Die negativen ökologischen Folgen ihres Handelns hätten sie durchaus gesehen, etwa Bodenerosion aufgrund von Entwaldung. «Es war ihnen durchaus bewusst, dass das nicht so clever ist, aber das hat sie nicht dazu gebracht, ihr Verhalten zu ändern. Im Zweifel ist man einfach weitergezogen. Es war woanders halt noch genug da.» 

Am Höhepunkt des Römischen Weltreichs lebten ungefähr 80 Millionen Menschen, was entspricht der heutigen Bevölkerung allein in Deutschland. Folglich gab es damals viel weniger Menschen und dementsprechend mehr Natur.

Die Römer sind bekannt als große Recycler – Metall und Glas wurden oft recycelt. Es gibt Legionärshelme mit mehreren eingravierten Namen: Sie wurden also weiterverkauft oder vererbt.

«Das geschah aber nicht, weil damit Ressourcen geschont wurden, sondern weil es preiswerter war», stellt Archäologin Jaschke klar. «Vom Mindset her war es eher eine Wegwerfgesellschaft, nur musste man es sich leisten können.» Dass Abfall nur an bestimmten Stellen entsorgt werden durfte, geschah vor allem aus Hygienegründen. 

Damals gab es in Europa noch Löwen – bis die Römer kamen

Was Tiere betrifft, so rotteten die Römer etwa die damals noch in Griechenland verbreiteten Löwen aus, weil sie sie in großer Zahl für ihre Tierkämpfe in den Arenen benötigten. «Bald gab es auch keine Flusspferde mehr in dem Teil des Nils, den die Römer beherrschten, und auch keine Nashörner», so Jaschke.
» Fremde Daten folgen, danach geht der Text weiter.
(* ===== verification/Amplification.v ===== *)
(** * Amplification: what repeated Grover operators do to the register

    The state the script's circuit reaches before [measure_all] is
    [Q^k H^n |0...0>], [Q = GroverOperator(oracle)].  Its amplitudes take
    two values only: [a] on the marked basis states (those the oracle
    flips) and [b] on the others ([two_level]).  One operator maps
    [(a, b)] to [amp_step (a, b)], the inversion about the mean after the
    phase flip, so [k] operators give [amplitudes k] and the probability of
    measuring a marked state is [M a_k^2] ([marked_probability]), [M] the
    number of marked states of the register.

    The recurrence has the closed form of the textbook analysis: with
    [sin theta = sqrt (M / N)], [a_k = sin ((2k+1) theta) / sqrt M], and
    the success probability is [sin^2 ((2k+1) theta)].

    The number of marked basis states is [len(marked_states)], the number
    the iteration count divides by, when the marked states are distinct
    bit strings of the register's width ([oracle_marks_length]); the
    duplicate and unequal-length findings of [Oracle] are the inputs on
    which the two differ.

    The lemmas are proved against the [PhaseOracle] interface; the main
    theorems are stated for the operator [build_grover_op] builds from
    the script's marked states. *)

From Stdlib Require Import ZArith Reals Lra Lia List String Bool Morphisms.
From S2P Require Import Prelude BitString Circuit GateLaws Oracle GroverOp.
Import ListNotations PyStr Circuit GateLaws Oracle GroverOp.
Open Scope qstate_scope.

Module Amplification.

Open Scope R_scope.

(** A state of the [n]-qubit register with amplitude [a] on the basis
    states [f] marks and [b] on the others. *)
Definition two_level (n : nat) (f : Z -> bool) (a b : R) : state :=
  fun i => if in_range n i then (if f i then a else b) else 0.

(** The number of basis states of the register [f] marks. *)
Definition marked_count (n : nat) (f : Z -> bool) : R :=
  sum_pow2 n (fun i => if f i then 1 else 0).

(** One Grover iteration on the two amplitudes, [N] basis states of which
    [M] are marked: the mean after the phase flip is [mu], and the
    inversion about it gives [2 mu + a] and [2 mu - b]. *)
Definition amp_step (N M : R) (ab : R * R) : R * R :=
  let '(a, b) := ab in
  let mu := (- a * M + b * (N - M)) / N in
  (2 * mu + a, 2 * mu - b).

(** The amplitudes after [k] iterations from the uniform superposition
    [H^n |0...0>], each amplitude [(1/sqrt 2)^n]. *)
Definition amplitudes (n : nat) (M : R) (k : nat) : R * R :=
  Nat.iter k (amp_step (2 ^ n) M) ((/ sqrt 2) ^ n, (/ sqrt 2) ^ n).

(** The probability that measuring the register gives a marked state. *)
Definition marked_probability (n : nat) (f : Z -> bool) (psi : state) : R :=
  sum_pow2 n (fun i => if f i then psi i ^ 2 else 0).

(** The total probability of a state of the register. *)
Definition norm2 (n : nat) (psi : state) : R := sum_pow2 n (fun i => psi i ^ 2).

(** The angle of the textbook analysis: [sin theta = sqrt (M / N)]. *)
Definition grover_angle (N M : R) : R := asin (sqrt (M / N)).

(** ** Lemmas *)

Lemma in_range_bounds (n : nat) (y : Z) :
  (0 <= y < 2 ^ Z.of_nat n)%Z -> in_range n y = true.
Proof. intros Hy. unfold in_range. apply andb_true_iff; split; [apply Z.leb_le | apply Z.ltb_lt]; lia. Qed.

Lemma two_level_supported (n : nat) (f : Z -> bool) (a b : R) : supported n (two_level n f a b).
Proof. intros i Hi. unfold two_level. now rewrite Hi. Qed.
(** One pass of the [i] loop keeps the entries written so far and writes
    the two entries, or the middle entry, of node [i]. *)
Lemma nodes_loop_entries (cnt : nat) :
  forall (i : Z) (x w x' w' : list float),
    1 <= i -> 2 * (i + Z.of_nat cnt - 1) <= n + 1 ->
    length x = Z.to_nat n -> length w = Z.to_nat n ->
    (forall j, 0 <= j < n -> Z.min j (n - 1 - j) < i - 1 -> entry_of M n j x w) ->
    nodes_loop M cnt i n x w = Returned (x', w') ->
    forall j, 0 <= j < n -> Z.min j (n - 1 - j) < i - 1 + Z.of_nat cnt ->
    entry_of M n j x' w'.
Proof using n_range.
  unfold INT_MAX in n_range.
  induction cnt as [|cnt IH]; intros i x w x' w' Hi Hm Hx Hw Hold Hrun.
  - simpl in Hrun. injection Hrun as <- <-. rewrite Z.add_0_r. exact Hold.
  - simpl in Hrun.
    destruct (newton_node n (seed M n i)) as [x0 dpdx|msg|] eqn:Hnode;
      try discriminate.
    rewrite int32_small in Hrun by (simpl; lia).
    intros j Hj Hmin.
    refine (IH (i + 1) _ _ x' w' _ _ _ _ _ Hrun j Hj _);
      [lia|lia|rewrite !store_length; exact Hx
      |rewrite !store_length; exact Hw| |lia].
    clear j Hj Hmin. intros j Hj Hmin.
    destruct (decide (Z.min j (n - 1 - j) = i - 1)) as [Heq|Hne].
    + exists x0, dpdx. rewrite Heq. replace (i - 1 + 1) with i by lia.
      split; [exact Hnode|].
      destruct (j <? n - 1 - j) eqn:E.
      * assert (j = i - 1) as -> by lia. split.
        -- rewrite store_lookup_ne by lia. apply store_lookup_eq. lia.
        -- apply store_lookup_eq. rewrite store_length. lia.
      * assert (j = n - i) as -> by lia. split.
        -- apply store_lookup_eq. rewrite store_length. lia.
        -- destruct (decide (n - i = i - 1)) as [Hmid|Hnm].
           ++ rewrite Hmid. apply store_lookup_eq. rewrite store_length. lia.
           ++ rewrite store_lookup_ne by lia. apply store_lookup_eq. lia.
    + destruct (Hold j Hj) as (v & d & H1 & H2 & H3); [lia|].
      exists v, d. split; [exact H1|].
      assert (j <> i - 1 /\ j <> n - i) as [? ?] by lia.
      rewrite !store_lookup_ne by lia. split; assumption.
Qed.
Im Umland von Köln oder Trier wurden vor allem Bären und Wölfe gefangen. 

Einer, der die Ausbeutung der natürlichen Ressourcen anprangerte, war der Historiker Plinius der Ältere. Die «heilige Mutter Erde» müsse erdulden, dass sie überall dort, wo Edelmetalle und andere Rohstoffe vermutet würden, durchlöchert und aufgeschürft werde, kritisierte er. «Wir dringen in ihre Eingeweide und suchen nach Schätzen. Der Mensch hat gelernt, die Natur herauszufordern», so Plinius. 

Jedoch war es ihm auch nicht um Ressourcenschonung an sich. Was ihn störte, war die Gier nach Luxus, nach Gold- und Silberschmuck – die berühmte römische Dekadenz. Im Jahr 79 nach Christus kam Plinius selbst beim Ausbruch des Vesuvs ums Leben.

Ist die heutige Menschheit den Römern überlegen? «Dass man sich den ökologischen Folgen seines Handelns bewusst ist, aber dennoch nicht umdenkt, ist doch ein Phänomen, dass es heute genauso gibt», findet Jaschke.

«Wir wissen alle, wie schädlich Plastik ist – aber wir verwenden es trotzdem, weil es praktisch ist. Dieses Denken würden die Römer sofort wiedererkennen. Deshalb würde ich sagen: Die Römer sind uns von der Mentalität her sehr nahe. Wir wissen zwar viel mehr als sie über ökologische Zusammenhänge, aber unser Verhalten passen wir deshalb noch lange nicht an.»